# [Exercise data]
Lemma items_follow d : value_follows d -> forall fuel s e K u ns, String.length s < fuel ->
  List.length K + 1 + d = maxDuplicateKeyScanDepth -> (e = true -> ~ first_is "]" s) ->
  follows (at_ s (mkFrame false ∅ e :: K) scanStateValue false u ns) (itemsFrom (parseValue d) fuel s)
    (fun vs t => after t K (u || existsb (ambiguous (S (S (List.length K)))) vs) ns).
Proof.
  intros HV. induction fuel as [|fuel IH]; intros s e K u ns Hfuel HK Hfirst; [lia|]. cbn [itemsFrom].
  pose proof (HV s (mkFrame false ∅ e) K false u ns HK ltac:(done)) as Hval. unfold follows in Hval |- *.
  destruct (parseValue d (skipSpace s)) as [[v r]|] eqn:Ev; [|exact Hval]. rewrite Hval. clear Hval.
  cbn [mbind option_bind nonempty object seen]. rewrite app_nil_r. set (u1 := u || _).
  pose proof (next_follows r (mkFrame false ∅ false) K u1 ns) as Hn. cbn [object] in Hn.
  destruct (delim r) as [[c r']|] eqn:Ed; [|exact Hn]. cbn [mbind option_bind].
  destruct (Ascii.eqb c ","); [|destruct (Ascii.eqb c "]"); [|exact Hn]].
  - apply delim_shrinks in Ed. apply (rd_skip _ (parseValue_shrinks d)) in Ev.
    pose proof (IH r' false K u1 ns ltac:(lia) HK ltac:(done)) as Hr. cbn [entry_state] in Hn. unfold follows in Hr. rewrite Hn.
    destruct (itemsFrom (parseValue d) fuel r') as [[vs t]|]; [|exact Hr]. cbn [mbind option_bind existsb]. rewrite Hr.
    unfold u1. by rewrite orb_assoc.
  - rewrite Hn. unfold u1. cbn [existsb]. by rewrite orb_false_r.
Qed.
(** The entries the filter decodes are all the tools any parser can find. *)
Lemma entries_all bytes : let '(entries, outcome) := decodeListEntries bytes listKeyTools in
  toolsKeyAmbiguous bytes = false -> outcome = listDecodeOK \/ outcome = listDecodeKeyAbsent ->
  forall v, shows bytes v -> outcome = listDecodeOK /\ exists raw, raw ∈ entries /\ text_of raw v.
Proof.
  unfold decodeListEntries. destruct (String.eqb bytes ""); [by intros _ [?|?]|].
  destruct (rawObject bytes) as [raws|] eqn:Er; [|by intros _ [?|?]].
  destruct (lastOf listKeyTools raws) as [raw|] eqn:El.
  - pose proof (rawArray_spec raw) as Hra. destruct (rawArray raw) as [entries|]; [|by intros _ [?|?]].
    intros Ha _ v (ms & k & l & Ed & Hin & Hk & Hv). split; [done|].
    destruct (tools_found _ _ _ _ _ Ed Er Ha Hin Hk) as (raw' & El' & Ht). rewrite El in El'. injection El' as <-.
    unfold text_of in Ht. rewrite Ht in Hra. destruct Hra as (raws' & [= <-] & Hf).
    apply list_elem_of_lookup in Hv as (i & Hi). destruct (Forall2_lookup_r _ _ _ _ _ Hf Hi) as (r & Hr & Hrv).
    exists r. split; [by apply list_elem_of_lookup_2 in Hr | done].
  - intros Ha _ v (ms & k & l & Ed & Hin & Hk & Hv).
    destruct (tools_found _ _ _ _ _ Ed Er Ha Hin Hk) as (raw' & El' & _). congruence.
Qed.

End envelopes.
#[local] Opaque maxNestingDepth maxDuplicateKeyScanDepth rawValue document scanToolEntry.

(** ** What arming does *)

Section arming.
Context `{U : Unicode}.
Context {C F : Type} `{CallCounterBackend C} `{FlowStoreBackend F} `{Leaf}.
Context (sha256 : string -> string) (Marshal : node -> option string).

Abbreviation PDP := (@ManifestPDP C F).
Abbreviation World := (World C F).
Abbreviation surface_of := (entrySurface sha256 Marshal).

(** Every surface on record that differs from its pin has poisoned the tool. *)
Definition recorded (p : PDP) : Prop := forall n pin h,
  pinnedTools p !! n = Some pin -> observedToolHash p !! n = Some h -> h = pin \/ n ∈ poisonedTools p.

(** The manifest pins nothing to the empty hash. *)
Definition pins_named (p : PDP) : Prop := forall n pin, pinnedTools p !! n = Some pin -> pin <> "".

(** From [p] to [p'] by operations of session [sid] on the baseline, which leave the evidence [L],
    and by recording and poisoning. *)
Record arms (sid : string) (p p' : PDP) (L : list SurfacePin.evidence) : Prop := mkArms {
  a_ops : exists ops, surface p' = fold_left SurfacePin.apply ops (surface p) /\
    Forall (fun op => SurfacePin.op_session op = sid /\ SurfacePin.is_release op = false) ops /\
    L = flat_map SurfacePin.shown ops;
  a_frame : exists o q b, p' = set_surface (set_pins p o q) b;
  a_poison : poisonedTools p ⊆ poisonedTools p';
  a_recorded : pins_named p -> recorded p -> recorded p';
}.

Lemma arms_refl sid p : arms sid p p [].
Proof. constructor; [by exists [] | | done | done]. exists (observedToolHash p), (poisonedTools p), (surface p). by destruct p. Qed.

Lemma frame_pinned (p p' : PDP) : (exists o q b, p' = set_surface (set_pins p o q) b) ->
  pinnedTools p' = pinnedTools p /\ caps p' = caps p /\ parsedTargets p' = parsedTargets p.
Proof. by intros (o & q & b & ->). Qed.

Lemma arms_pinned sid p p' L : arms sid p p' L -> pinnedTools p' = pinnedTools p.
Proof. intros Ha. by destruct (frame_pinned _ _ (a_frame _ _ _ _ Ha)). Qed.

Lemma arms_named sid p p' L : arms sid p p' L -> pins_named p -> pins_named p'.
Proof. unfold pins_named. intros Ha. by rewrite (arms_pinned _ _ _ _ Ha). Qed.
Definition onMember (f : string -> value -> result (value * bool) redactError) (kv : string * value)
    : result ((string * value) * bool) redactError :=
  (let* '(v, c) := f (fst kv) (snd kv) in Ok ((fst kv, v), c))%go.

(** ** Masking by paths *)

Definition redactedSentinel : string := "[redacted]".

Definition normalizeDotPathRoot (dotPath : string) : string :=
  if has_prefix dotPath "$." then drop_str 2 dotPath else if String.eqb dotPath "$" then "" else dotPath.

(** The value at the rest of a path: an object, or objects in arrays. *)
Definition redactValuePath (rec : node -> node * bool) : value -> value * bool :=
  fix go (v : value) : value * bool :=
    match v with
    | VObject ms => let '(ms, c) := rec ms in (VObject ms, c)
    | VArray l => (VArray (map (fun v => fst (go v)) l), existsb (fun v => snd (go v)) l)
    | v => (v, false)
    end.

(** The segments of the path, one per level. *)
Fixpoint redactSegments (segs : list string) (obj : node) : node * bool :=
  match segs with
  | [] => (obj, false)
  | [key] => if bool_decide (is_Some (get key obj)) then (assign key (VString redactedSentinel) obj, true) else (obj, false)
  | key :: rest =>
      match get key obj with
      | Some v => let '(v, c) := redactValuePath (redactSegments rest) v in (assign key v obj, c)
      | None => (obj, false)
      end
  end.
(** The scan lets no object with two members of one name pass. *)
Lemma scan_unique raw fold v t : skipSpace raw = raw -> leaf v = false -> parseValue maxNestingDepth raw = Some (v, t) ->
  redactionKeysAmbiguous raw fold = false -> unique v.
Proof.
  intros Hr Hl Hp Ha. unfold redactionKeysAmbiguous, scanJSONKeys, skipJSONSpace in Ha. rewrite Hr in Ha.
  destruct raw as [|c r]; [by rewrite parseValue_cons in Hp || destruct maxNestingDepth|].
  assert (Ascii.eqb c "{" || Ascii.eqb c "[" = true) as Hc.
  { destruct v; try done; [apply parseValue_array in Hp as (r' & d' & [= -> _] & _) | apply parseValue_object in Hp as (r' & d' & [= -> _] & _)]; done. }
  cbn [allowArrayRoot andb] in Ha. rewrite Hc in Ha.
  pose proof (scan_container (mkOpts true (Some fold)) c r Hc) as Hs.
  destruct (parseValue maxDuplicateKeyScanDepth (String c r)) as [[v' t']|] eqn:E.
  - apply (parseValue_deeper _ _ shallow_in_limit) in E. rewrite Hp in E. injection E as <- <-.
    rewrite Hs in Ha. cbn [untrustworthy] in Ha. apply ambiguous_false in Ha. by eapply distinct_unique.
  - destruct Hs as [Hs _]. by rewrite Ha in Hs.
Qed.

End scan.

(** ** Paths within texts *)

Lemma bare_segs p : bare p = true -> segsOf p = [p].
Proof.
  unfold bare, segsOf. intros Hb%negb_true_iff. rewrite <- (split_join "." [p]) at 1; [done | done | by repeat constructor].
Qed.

# [Required work]
The first line of the entries, the line with "pose proof (IH", and every line between them should be retyped exactly, and nothing else.

# [Answer to this problem]
Lemma items_follow d : value_follows d -> forall fuel s e K u ns, String.length s < fuel ->
  List.length K + 1 + d = maxDuplicateKeyScanDepth -> (e = true -> ~ first_is "]" s) ->
  follows (at_ s (mkFrame false ∅ e :: K) scanStateValue false u ns) (itemsFrom (parseValue d) fuel s)
    (fun vs t => after t K (u || existsb (ambiguous (S (S (List.length K)))) vs) ns).
Proof.
  intros HV. induction fuel as [|fuel IH]; intros s e K u ns Hfuel HK Hfirst; [lia|]. cbn [itemsFrom].
  pose proof (HV s (mkFrame false ∅ e) K false u ns HK ltac:(done)) as Hval. unfold follows in Hval |- *.
  destruct (parseValue d (skipSpace s)) as [[v r]|] eqn:Ev; [|exact Hval]. rewrite Hval. clear Hval.
  cbn [mbind option_bind nonempty object seen]. rewrite app_nil_r. set (u1 := u || _).
  pose proof (next_follows r (mkFrame false ∅ false) K u1 ns) as Hn. cbn [object] in Hn.
  destruct (delim r) as [[c r']|] eqn:Ed; [|exact Hn]. cbn [mbind option_bind].
  destruct (Ascii.eqb c ","); [|destruct (Ascii.eqb c "]"); [|exact Hn]].
  - apply delim_shrinks in Ed. apply (rd_skip _ (parseValue_shrinks d)) in Ev.
    pose proof (IH r' false K u1 ns ltac:(lia) HK ltac:(done)) as Hr. cbn [entry_state] in Hn. unfold follows in Hr. rewrite Hn.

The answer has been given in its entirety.